HL: What aspects of your career best prepared you to work in C-suite roles?

Shippy: As a resident, I used to moonlight in the emergency department quite a bit. One of the hardest things to do there is to call one of your colleagues to admit a patient. So, very early on, I learned to completely assess a patient, to conduct all the testing that was needed, and to be able to succinctly present that patient to colleagues so they could understand the necessity to admit the patient. That teaches you how to put information together and put it in a format that other people can understand.

As a practicing hospitalist, I had the opportunity to interact with every member of the medical staff and every specialty. When you are taking care of patients who come through the ED, some are very ill, and you have to tap into your colleagues at all times of the day. So, you understand how the hospital works at 8 a.m., 8 p.m., and 2 a.m. You learn about the staff outside of the clinical staff that you have to deal with to make sure the patients get the care that they need. Having those interactions gives you a unique perspective on how to activate people and get things done.

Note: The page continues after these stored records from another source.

(** Appending keeps the invariant and adds the chunk, as far as there is room. *)
Lemma text_append_spec s data off chunk_len :
  text_inv s -> 0 <= off -> 0 <= chunk_len < 256 -> off + chunk_len <= Z.of_nat (length data) ->
  let s' := text_append s data off chunk_len in
  let chunk := slice (Z.to_nat off) (Z.to_nat chunk_len) data in
  text_inv s' /\ assembled s' = take text_max (assembled s ++ chunk) /\
  text_assem_len s' = Z.min 4096 (text_assem_len s + chunk_len) /\
  text_flag (text_msg s') = text_flag (text_msg s) /\ text_type (text_msg s') = text_type (text_msg s).
Proof.
  intros (Hlen & Ha & Hz0) Ho Hc Hd. pose proof text_max_Z as Hm. unfold text_append, APP_UART_CMD_TEXT_MAX_SIZE.
  assert (length (assembled s) = Z.to_nat (text_assem_len s)) as Hal by (unfold assembled; rewrite length_take; lia).
  destruct (Z.ltb_spec (text_assem_len s) 4096) as [Hlt|Hge].
  2: { simpl. split_and!; try done; try lia. rewrite take_app_le by lia. by rewrite take_ge by lia. }
  replace (u16 (4096 - text_assem_len s)) with (4096 - text_assem_len s) by wraps.
  set (copy := if 4096 - text_assem_len s <? chunk_len then _ else _).
  assert (copy = Z.min (4096 - text_assem_len s) chunk_len) as -> by (subst copy; split_ifs; lia).
  destruct (Z.ltb_spec 0 (Z.min (4096 - text_assem_len s) chunk_len)) as [Hp|Hz].
  2: { assert (chunk_len = 0) as -> by lia. simpl. unfold slice. rewrite take_0, app_nil_r.
       split_and!; try done; try lia. by rewrite take_ge by lia. }
  set (c := Z.min _ _) in *. set (d := slice (Z.to_nat off) (Z.to_nat c) data).
  assert (length d = Z.to_nat c) as Hdl by (apply length_slice; lia).
  cbn [text_msg text_assem_len text_flag text_type text update_with].
  replace (u16 (text_assem_len s + c)) with (text_assem_len s + c) by wraps.
  unfold text_inv, assembled. cbn [text_msg text_assem_len text_flag text_type text update_with].
  rewrite length_put, length_blit by lia.
  split_and!; try done; try lia.
  { intros _. apply get_put_eq. rewrite length_blit; lia. }
  rewrite take_put by lia.
  replace (Z.to_nat (text_assem_len s + c)) with (Z.to_nat (text_assem_len s) + length d)%nat by lia.
  rewrite take_blit by lia. fold (assembled s).
  destruct (Z.le_ge_cases chunk_len (4096 - text_assem_len s)).
  - rewrite take_ge; [do 2 f_equal; lia |]. rewrite length_app, length_slice by lia. lia.
  - rewrite take_app_ge by lia. f_equal. unfold d, slice. rewrite take_take. f_equal. lia.
Qed.

Lemma text_append_inv s data off chunk_len :
  text_inv s -> 0 <= off -> 0 <= chunk_len < 256 -> off + chunk_len <= Z.of_nat (length data) ->
  text_inv (text_append s data off chunk_len).
Proof. intros. by apply text_append_spec. Qed.

#[local] Opaque text_append.

Lemma force_finish_spec s :
  text_inv s ->
  let '(s', cs) := app_uart_cmd_force_finish_text_frame s in text_inv s' /\ Forall call_ok cs.
Proof.
  intros (? & ? & ?). unfold app_uart_cmd_force_finish_text_frame.
  destruct (_ =? 0); [by split; [| constructor] |].
  cbn [update_with text_msg]. split; [| apply Forall_singleton]; unfold text_inv, call_ok, show_text;
    cbn [text_msg text text_len text_assem_len update_with]; split_and!; done || lia.
Qed.

Lemma text_take_spec s data st flag type off chunk_len :
  text_inv s -> 0 <= off -> 0 <= chunk_len < 256 -> off + chunk_len <= Z.of_nat (length data) ->
  let '(_, s', cs) := text_take s data st flag type off chunk_len in text_inv s' /\ Forall call_ok cs.
Proof.
  intros Hs Ho Hc Hd. pose proof (text_append_inv s data off chunk_len Hs Ho Hc Hd) as Hi.
  unfold text_take. destruct (st =? 1); [| by split; [| constructor]]. destruct Hi as (Hl & Ha & Hz).
  split; [| apply Forall_singleton]; unfold text_inv, call_ok, show_text;
    cbn [text_msg text text_len text_assem_len update_with]; split_and!; done || lia.
Qed.

(** *** Messages *)

Fixpoint next_frames (chunks : list (list Z)) : list app_uart_cmd_frame_t :=
  match chunks with
  | [] => []
  | [c] => [next_frame 1 c]
  | c :: cs => next_frame 0 c :: next_frames cs
  end.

HL: What are the essential leadership skills to be a successful CMO?

Shippy: To be a successful CMO, you have to understand that clinical skills and that background initially led you on the journey to get to the C-suite; but, ultimately, you need to have the ability to lead, collaborate, and inspire across multiple disciplines and across the entire organization.

In healthcare, you also must understand that caring for the patient is a team sport and the same can be said for administrative roles. You are never doing the work alone—it is a group of people coming together to provide the best outcomes or the best results.

The opportunity to be a chief medical officer is truly an honor for anyone who started their career as a practicing physician. It is an opportunity to take your clinical skills and combine them with what your organization wants to do from an operational standpoint to deliver the best possible care for patients.

Christopher Cheney is the CMO editor at HealthLeaders.


KEY TAKEAWAYS

Memorial Hermann has expanded the role of the health system's chief quality officer, Angela Shippy, to include the chief medical officer position.

Shippy says her experience as a resident and hospitalist developed essential skills to be successful in C-suite roles.

She says key leadership skills for a CMO include the ability to lead, collaborate, and inspire across multiple disciplines and across an entire organization.